Panama Canal Construction Historic Photo - 1909 Laborers from Barbados arrive in PanamaThanks to Ana of Afro-PanaVisions , we learned ofthe Silver People Chronicle: The Back Punch Revisited - “We can end the silence.” This vital information is a post concerning the recent apology by the Obama administration to the Guatemalan people for another dastardly deed of covertly injecting Guatemalans with syphilis and gonherea then encouraging them to have sex for their experimental purposes.  The post enlightened us to the plight of the  Silver People/Silvermen and about how U.S. officials forced retiring black workers on the Panama canal to allow them to draw spinal fluids later to be sold in Europe to remedy white male impotency.
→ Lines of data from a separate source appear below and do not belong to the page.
(** [parse_rangeList]; the new base is part of the result. *)
Definition parse_rangeList (root : ptree) (base : Z) : res (list RangeList * Z) :=
  if negb (is_empty (pt_data root))
  then
    n ← or_throw (get_value_int64 (pt_data root)) "conversion of data failed";
    value ← add64 base n;
    Ok ([RLE value 1], value)
  else
    let get n := or_throw (get_value_int (pt_data n)) "conversion of data failed" in
    match pt_children root with
    | [(_, a); (_, b)] =>
        first ← get a; second ← get b; range_repeat 1 first second base
    | [(_, a); (_, b); (_, c)] =>
        first ← get a; second ← get b; n ← get c;
        if in_int (n + 1) then range_repeat (Z.to_nat (n + 1)) first second base
        else Undef "signed overflow"
    | _ => Throw "Flux API rangelist must have size 2 or 3"
    end.

(** The numbers an element stands for. *)
Definition expand (r : RangeList) : list Z :=
  match r with
  | Empty => []
  | Range start last => seqZ start (last - start + 1)
  | RLE value count => replicate (Z.to_nat count) value
  end.

(** The loop over a range counts one past its end. *)
Definition countable (r : RangeList) : bool :=
  match r with Range _ last => last <? int64_max | _ => true end.

Fixpoint flatten_from (l : list (string * ptree)) (base : Z) : res (list Z) :=
  match l with
  | [] => Ok []
  | (_, t) :: l' =>
      '(elems, base') ← parse_rangeList t base;
      if forallb countable elems
      then rest ← flatten_from l' base'; mret (flat_map expand elems ++ rest)
      else Undef "signed overflow"
  end.

(** [flatten_rangeList] *)
Definition flatten_rangeList (root : ptree) : res (list Z) := flatten_from (pt_children root) 0.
If they did not submit, somehow their retirement papers may become lost or “slow” tracking to processing.

.Ana’s comment triggered a memory concerning the building of the Panama canal in which I once heard Black Americans were part of the workforce. After Teddy Roosevelt essentially stripped Panama from Columbia in order to finish the canal project that the French began and gave up.  The U.S. dove in headlong to finish the canal, for no doubt, a military advantage in the western hemisphere. American culture of that time (and this time as well) compelled them to put white workers in charge over their Black workers that would essentially kill an equivalent of 500 per mile to complete the project.  From 1904 - 1914 the U.S. began recruiting workers from the Caribbean, mainly from Barbados but not to the exclusion of Guadalupe and Martinique. And, never taught to us, from the United States, namely the from the south.

Jamaica however, refused recruiting on their island and imposed a one pound sterling tax on anyone who took the opportunity to work on the canal.  Only highly skilled Jamaican tradesmen could afford the tax  and made the trip to Panama. Secretly hidden in the annals of his-story were the presence of Black Americans that made up part of the canal workforce. Like the Jamaicans, Black Americans part of the skilled workforce on the canal taking jobs as yard masters, hostlers, boat pilots, machinists, carpenters, wiremen, division engineers and postal clerks. The U.S. being true to themselves implemented their Central American form of Jim Crow.

Black Americans, by way of their citizenship, were treated a little better on a certain level ,than other Black people working on the canal. Yet, by 1909 the canal authorities aka U.S. authorities blocked Black workers from any nation, including the U.S., from taking the afore mentioned jobs and implemented the Gold and Silver Roll  The Gold Roll was exclusive to whites in which they were paid in gold and the Silver Roll was payroll for the Black workers, of course as it is today gold holds more value than silver.  Any Blacks holding gold contracts would soon be dismantled.  This was a veiled attempt to hide their new Jim Crow law, but forced all Blacks onto the Silver Roll by way of massive demotions. It’s comprehensible as to why the whites in charge (though it’s said some whites protested the demotions) would try to hide their usual wicked discrimination practice when living conditions for Black workers were separate and unequal. Thus we have the Silver People. Tucked neatly within the Silver People or Silvermen are Black Americans unknown to most of us.